▶ Task requirements: The answer must be every line from the entries below that contains "gmap".
Start of Records provided
Lemma resolve_flat_container_witness :
  let all_objects : gmap Z resource :=
    {[ 1 := RMesh 0; 2 := RElem half_dangling ]} in
  all_objects !! 2 = Some (RElem half_dangling)
  /\ Forall2 local_ref
       (findall (qname NS_3MF "component")
          (el "components" []
             [el "component" [("objectid", "1")] [];
              el "component" [("objectid", "9")] []]))
       [1; 9]
  /\ Forall (not_container all_objects) [1; 9]
  /\ _resolve_object 2 2 all_objects [] "3D/3dmodel.model" 0 two_meshes
     = (two_meshes, Ok [0%nat]).
Proof.
  intros all_objects.
  assert (H1 : all_objects !! 2 = Some (RElem half_dangling)) by reflexivity.
  assert (H2 : find (qname NS_3MF "components") half_dangling
               = Some (el "components" []
                         [el "component" [("objectid", "1")] [];
                          el "component" [("objectid", "9")] []]))
    by reflexivity.
  assert (H3 : Forall2 local_ref
                 (findall (qname NS_3MF "component")
                    (el "components" []
                       [el "component" [("objectid", "1")] [];
                        el "component" [("objectid", "9")] []]))
                 [1; 9]).
  { assert (Hc : findall (qname NS_3MF "component")
                   (el "components" []
                      [el "component" [("objectid", "1")] [];
                       el "component" [("objectid", "9")] []])
                 = [el "component" [("objectid", "1")] [];
                    el "component" [("objectid", "9")] []]) by reflexivity.
    rewrite Hc.
    repeat (apply List.Forall2_cons; [split; reflexivity |]).
    apply List.Forall2_nil. }
  assert (H4 : Forall (not_container all_objects) [1; 9]).
  { repeat (apply List.Forall_cons; [intros obj; discriminate |]).
    apply List.Forall_nil. }
  split_and!; try assumption.
  exact (resolve_flat_container 0 2 all_objects [] "3D/3dmodel.model" 0
           two_meshes half_dangling _ [1; 9] H1 H2 H3 H4).
Defined.

Lemma resolve_self_reference_witness :
  let all_objects : gmap Z resource := {[ 2 := RElem self_loop ]} in
  all_objects !! 2 = Some (RElem self_loop)
  /\ local_ref (el "component" [("objectid", "2")] []) 2
  /\ _resolve_object 1000 2 all_objects [] "3D/3dmodel.model" 0 two_meshes
     = (two_meshes, Raise RecursionError).
Proof.
  intros all_objects.
  assert (H1 : all_objects !! 2 = Some (RElem self_loop)) by reflexivity.
  assert (H2 : find (qname NS_3MF "components") self_loop
               = Some (el "components" []
                         [el "component" [("objectid", "2")] []]))
    by reflexivity.
  assert (H3 : findall (qname NS_3MF "component")
                 (el "components" [] [el "component" [("objectid", "2")] []])
               = [el "component" [("objectid", "2")] []]) by reflexivity.
  assert (H4 : local_ref (el "component" [("objectid", "2")] []) 2)
    by (split; reflexivity).
  split_and!; try assumption.
  exact (resolve_self_reference 1000 2 all_objects [] "3D/3dmodel.model" 0
           two_meshes self_loop _ _ [] H1 H2 H3 H4).
Defined.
End of Records provided
▶ Problem solution:
  let all_objects : gmap Z resource :=
  let all_objects : gmap Z resource := {[ 2 := RElem self_loop ]} in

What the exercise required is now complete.